Objectives: The aim of this study was to perform detailed postmortem analysis of bailout coronary stenting to gain insights into the mechanism of success or failure of the procedure. Bailout stenting is increasingly used for acute or threatened arterial closure after angioplasty. Few pathologic data from bailout stenting have been reported.

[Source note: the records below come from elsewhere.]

(** A block just freed is the next one handed out in its size class, and the heap is then
    as it was before the free. *)
Lemma alloc_after_dealloc a p l a' : is_Some (list_index l) -> fixed_dealloc a p l = Ok a' -> fixed_alloc a' l = Ok (p, a).
Proof.
  intros [i Hi]. unfold fixed_dealloc, fixed_alloc. rewrite Hi. unfold index, index_set. intros H.
  destruct (BLOCK_SIZES !! i) as [bs|]; [|done]. cbn [mbind outcome_bind] in H.
  destruct (LINK_SIZE <=? bs); [|done]. destruct (LINK_ALIGN <=? bs); [|done]. cbn [assert_ mbind outcome_bind] in H.
  destruct (list_heads a !! i) as [free|] eqn:E; [|done]. cbn [mbind outcome_bind] in H.
  pose proof (lookup_lt_Some _ _ _ E) as Hlt. rewrite decide_True in H by done. cbn in H. injection H as <-.
  cbn [list_heads fallback_allocator]. rewrite list_lookup_insert_eq by done. cbn [mbind outcome_bind].
  rewrite decide_True by by rewrite length_insert. cbn [mbind outcome_bind].
  rewrite list_insert_insert_eq, list_insert_id by done. by destruct a.
Qed.

(** [realloc]: it never panics; it either fails and leaves the heap, the old block and
    memory alone, or returns a block of the new size in place of the old one, with the
    first [min(old, new)] bytes copied and the bytes of every other live block
    untouched. *)
Theorem fixed_realloc_copies a live m ptr l new_size :
  fixed_inv a ((ptr, l) :: live) -> layout_ok l -> layout_ok (mk_layout new_size (align l)) ->
  exists p a' m', fixed_realloc a m ptr l new_size = Ok (p, a', m') /\
    (p = 0 -> fixed_inv a' ((ptr, l) :: live) /\ m' = m) /\
    (p <> 0 -> fixed_inv a' ((p, mk_layout new_size (align l)) :: live) /\
       (forall i, 0 <= i < Z.min (size l) new_size -> m' (p + i) = m (ptr + i)) /\
       (forall b x, b ∈ live -> fst b <= x < fst b + size (snd b) -> m' x = m x)).
Proof. apply realloc_copies. Qed.

End Blocks.

(** ** The fallback interface can be implemented *)

Module FixedDemo.

(** A heap of 64 KiB behind the block lists, with the free-list allocator as fallback. *)
Definition empty : list_heap := mk_list_heap [mk_node 0x10000 0x10000] (0x10000, 0x10000).

Lemma empty_inv : list_inv empty [].
Proof.
  destruct (list_init_inv 0x10000 0x10000) as (a & E & Hi); [lia|done|vm_compute; congruence|vm_compute; congruence|].
  injection E as <-. exact Hi.
Qed.

Lemma new_inv : fixed_inv (fixed_new empty) [].
Proof. split; [done|done|exact empty_inv]. Qed.

Definition small : Layout := mk_layout 24 8.
Lemma small_ok n : 1 <= n <= 2 ^ 61 -> layout_ok (mk_layout n 8).
Proof. intros Hn. split; [done|]. exists 3. split; [lia|done]. Qed.

(** One 24-byte block in use. *)
Definition one : FixedSizeBlockAllocator (S := list_heap) :=
  match fixed_alloc (fixed_new empty) small with Ok (_, a) => a | Panic _ => fixed_new empty end.

Lemma one_inv : fixed_inv one [(0x10000, small)].
Proof.
  destruct (fixed_alloc_inv (fixed_new empty) [] small new_inv (small_ok 24 ltac:(lia))) as (p & a & E & _ & Hi).
  assert (Hv : fixed_alloc (fixed_new empty) small = Ok (0x10000, one)) by (vm_compute; reflexivity).
  rewrite E in Hv. injection Hv as -> ->. exact Hi.
Qed.

End FixedDemo.

Lemma fixed_realloc_copies_witness : exists p a' m',
  fixed_realloc FixedDemo.one (fun x => x mod 256) 0x10000 FixedDemo.small 100 = Ok (p, a', m') /\
  (p <> 0 -> forall i, 0 <= i < 24 -> m' (p + i) = (0x10000 + i) mod 256).
Proof.
  destruct (fixed_realloc_copies FixedDemo.one [] (fun x => x mod 256) 0x10000 FixedDemo.small 100
    FixedDemo.one_inv (FixedDemo.small_ok 24 ltac:(lia)) (FixedDemo.small_ok 100 ltac:(lia)))
    as (p & a' & m' & E & _ & H).
  exists p, a', m'. split; [exact E|]. intros Hp. exact (proj1 (proj2 (H Hp))).
Defined.

(** The free-list allocator as fallback of the kernel heap. *)
Definition list_heap_init (h : list_heap) (start sz : Z) : outcome list_heap :=
  a ← list_init (l_free h) start sz; Ok (mk_list_heap a (start, sz)).

Lemma kernel_heap_disjoint_witness : exists a a' live,
  fixed_init list_heap_init (fixed_new (mk_list_heap list_new (0, 0))) HEAP_START HEAP_SIZE = Ok a /\
  heap_run [Alloc (mk_layout 24 8); Alloc (mk_layout 100 8); Free 1; Alloc (mk_layout 17 8)] a [] = Ok (a', live) /\
  pairwise (range_of <$> live).
Proof.
  destruct (list_init_inv HEAP_START HEAP_SIZE) as (f & Hf & Hi);
    [done|done|vm_compute; congruence|vm_compute; congruence|].
  assert (Hx : list_heap_init (mk_list_heap list_new (0, 0)) HEAP_START HEAP_SIZE
    = Ok (mk_list_heap f (HEAP_START, HEAP_SIZE))) by (unfold list_heap_init; cbn [l_free]; by rewrite Hf).
  assert (Ha : fixed_init list_heap_init (fixed_new (mk_list_heap list_new (0, 0))) HEAP_START HEAP_SIZE
    = Ok (mk_fixed (list_heads (fixed_new f)) (mk_list_heap f (HEAP_START, HEAP_SIZE)))).
  { unfold fixed_init. cbn [fallback_allocator fixed_new]. rewrite Hx. done. }
  assert (Hex : exists f, list_heap_init (mk_list_heap list_new (0, 0)) HEAP_START HEAP_SIZE = Ok f /\
    @ha_heap _ list_allocator f = (HEAP_START, HEAP_SIZE) /\ @ha_inv _ list_allocator f []).
  { eexists. split; [exact Hx|]. split; [reflexivity|exact Hi]. }
  destruct (@kernel_heap_disjoint list_heap list_allocator (mk_list_heap list_new (0, 0)) list_heap_init _ HEAP_START HEAP_SIZE
    [Alloc (mk_layout 24 8); Alloc (mk_layout 100 8); Free 1; Alloc (mk_layout 17 8)]
    Hex Ha) as (a' & live & Hr & _ & Hd).
  - repeat (constructor; [first [exact I|apply FixedDemo.small_ok; lia]|]). constructor.
  - eexists _, a', live. split; [exact Ha|]. split; [exact Hr|exact Hd].
Defined.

Methods and results: The coronary arteries from 6 cases of bailout stenting were analyzed at autopsy. All stents were placed for extensive coronary dissection or abrupt vessel closure after balloon angioplasty. Twenty stents (11 Palmaz-Schatz and 9 Gianturco-Roubin stents) were placed in 8 coronary arteries, ranging from 1 to 5 stents per artery. After stenting, angiography showed good coronary flow in 3 of 6 cases. All patients died secondary to acute myocardial infarction. Histologically, in all cases, the stents were well opposed to the coronary artery wall, with a focally widely patent lumen by compression of the dissection plane. However, in 4 of 6 cases, there was residual dissection present in the nonstented portion of the arteries proximal, proximal to, and between stents or distal to the stented segment, resulting in focal luminal compression or obstruction. In 2 cases, bailout stenting effectively covered the dissection and prevented luminal compression.
Conclusions: Bailout stenting for dissection after balloon angioplasty restores lumen patency in the stented segment. Residual dissection in nonstented segments adversely affects outcome and supports the need for continued development of new stents with increased trackability and tapering designs to more effectively treat major coronary dissections.